Point is, as we all sometimes must, I bowed to absurdity and, as I shut the mirrored medicine cabinet door, found my reflection had disappeared. 

"Not again!" I moaned.

Identity theft is a horrible thing.Same thing happened to me exactly four years ago and I recognized the symptoms. I returned home from my doctor's 3rd exam on Friday to receive a letter from Verizon thanking me for opening a cell phone account in Modesto --a city 75 miles south of here-- which I had not done.  I called Verizon first, established myself, and they cancelled the account even though they lost a cell phone --yes they do have a fraud dept. because it's that common.  That left my problem.

Oh lordy, I thought, I got Modern Problems!

Somebody made the purchase with my SSN and name AND address. I contacted my credit card co., all three credit monitoring agencies, visited the Sheriff's  Office to start a case file, then added passwords to any accounts that didn't already have them from my previous frolic with this outrage.

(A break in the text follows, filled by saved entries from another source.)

(* ===== verification/PyUrl.v ===== *)
(** * urllib.parse: [urlsplit] and [urlunsplit]

    The splitting of a URL text as CPython's urllib.parse does it, for the two
    [_normalize_url] functions of the program.  The validity of a host in brackets and
    of the NFKC form of a network location are tests on Unicode data; they are the
    method [netloc_valid] of a class. *)

From Stdlib Require Import Ascii.
From S2P Require Import Prelude PyStr.

Open Scope string_scope.

Class NetlocCheck := netloc_valid : string → bool.

Record SplitResult := mkSplitResult {
  u_scheme : string;
  u_netloc : string;
  u_path : string;
  u_query : string;
  u_fragment : string;
}.

Fixpoint str_existsb (p : ascii → bool) (s : string) : bool :=
  match s with
  | EmptyString => false
  | String a s' => p a || str_existsb p s'
  end.

Definition char_in (s : string) (a : ascii) : bool := str_existsb (Ascii.eqb a) s.

(** [s.replace(c, "")] for the characters of [cs]. *)
Fixpoint remove_chars (cs s : string) : string :=
  match s with
  | EmptyString => EmptyString
  | String a s' => if char_in cs a then remove_chars cs s' else String a (remove_chars cs s')
  end.

(** [s.split(c, 1)] for a character that occurs: the texts before and after it. *)
Fixpoint split_at (stop : ascii → bool) (s : string) : string * option string :=
  match s with
  | EmptyString => (EmptyString, None)
  | String a s' =>
      if stop a then (EmptyString, Some s')
      else let '(before, after) := split_at stop s' in (String a before, after)
  end.

(** The text up to the first character of [stops], and the rest with that character. *)
Fixpoint break_at (stops s : string) : string * string :=
  match s with
  | EmptyString => (EmptyString, EmptyString)
  | String a s' =>
      if char_in stops a then (EmptyString, s)
      else let '(before, rest) := break_at stops s' in (String a before, rest)
  end.

Definition ascii_alpha (a : ascii) : bool :=
  let n := nat_of_ascii a in
  (Nat.leb 65 n && Nat.leb n 90) || (Nat.leb 97 n && Nat.leb n 122).

(** [scheme_chars] *)
Definition scheme_char (a : ascii) : bool :=
  let n := nat_of_ascii a in
  ascii_alpha a || (Nat.leb 48 n && Nat.leb n 57) || char_in "+-." a.

Definition control_or_space : list string := (λ n, byte_str n) <$> seq 0 33.

Definition tab_newlines : string := byte_str 9 +:+ byte_str 13 +:+ byte_str 10.

Section Url.
Context {tables : UnicodeTables} {check : NetlocCheck}.

(** The scheme and the rest of the URL. *)
Definition split_scheme (url : string) : string * string :=
  match split_at (Ascii.eqb ":"%char) url with
  | (before, Some rest) =>
      match before with
      | String a _ =>
          if ascii_alpha a && negb (str_existsb (λ c, negb (scheme_char c)) before)
          then (lower before, rest) else ("", url)
      | EmptyString => ("", url)
      end
  | (_, None) => ("", url)
  end.

Definition urlsplit (url : string) : res SplitResult :=
  let url := remove_chars tab_newlines (lstrip_of control_or_space url) in
  let '(scheme, url) := split_scheme url in
  '(netloc, url) ←
    match drop_prefix "//" url with
    | Some rest =>
        let '(netloc, url) := break_at "/?#" rest in
        raise_if (xorb (char_in netloc "["%char) (char_in netloc "]"%char)) ValueError
          "Invalid IPv6 URL";;
        Ok (netloc, url)
    | None => Ok ("", url)
    end;
  let '(url, fragment) := split_at (Ascii.eqb "#"%char) url in
  let '(url, query) := split_at (Ascii.eqb "?"%char) url in
  raise_if (negb (netloc_valid netloc)) ValueError "invalid network location";;
  Ok (mkSplitResult scheme netloc url (default "" query) (default "" fragment)).

(** [uses_netloc] *)
Definition uses_netloc : list string :=
  [""; "ftp"; "http"; "gopher"; "nntp"; "telnet"; "imap"; "wais"; "file"; "mms"; "https";
   "shttp"; "snews"; "prospero"; "rtsp"; "rtsps"; "rtspu"; "rsync"; "svn"; "svn+ssh"; "sftp";
   "nfs"; "git"; "git+ssh"; "ws"; "wss"; "itms-services"].

Definition urlunsplit (u : SplitResult) : string :=
  let url := u_path u in
  let url :=
    if str_truthy (u_netloc u) ||
       (str_truthy (u_scheme u) && existsb (String.eqb (u_scheme u)) uses_netloc &&
        negb (startswith "//" url))
    then "//" +:+ u_netloc u +:+
         (if str_truthy url && negb (startswith "/" url) then "/" +:+ url else url)
    else url in
  let url := if str_truthy (u_scheme u) then u_scheme u +:+ ":" +:+ url else url in
  let url := if str_truthy (u_query u) then url +:+ "?" +:+ u_query u else url in
  if str_truthy (u_fragment u) then url +:+ "#" +:+ u_fragment u else url.

(** The [_normalize_url] of dispatcher.py and of lifecycle.py. *)
Definition _normalize_url (value : string) : res string :=
  parsed ← urlsplit (strip value);
  let path := rstrip_slash (u_path parsed) in
  Ok (urlunsplit (mkSplitResult (lower (u_scheme parsed)) (lower (u_netloc parsed))
        (if str_truthy path then path else "/") (u_query parsed) "")).

End Url.

(** Every network location is accepted; for the examples. *)
Definition any_netloc : NetlocCheck := λ _, true.

Example normalize_example :
  @_normalize_url AsciiTables any_netloc " HTTPS://Chat.Example/c/1/?a=b#frag" =
  Ok "https://chat.example/c/1?a=b".
Proof. reflexivity. Qed.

My reflection in the mirror is returning, which is promising.  I have so far narrowly escaped the ailment of lost identity known, in medical parlance, as Draculitis -- a brainal dysfunction and absence of mirrored reflection that causes sufferers to roam the night asking, "Is my hair all right?" I'd hate to have to go back to my doctor this week with that.

From what I learned at the Sheriff's Office, Medicare might have to cover it by and by.

This has been a public service announcement.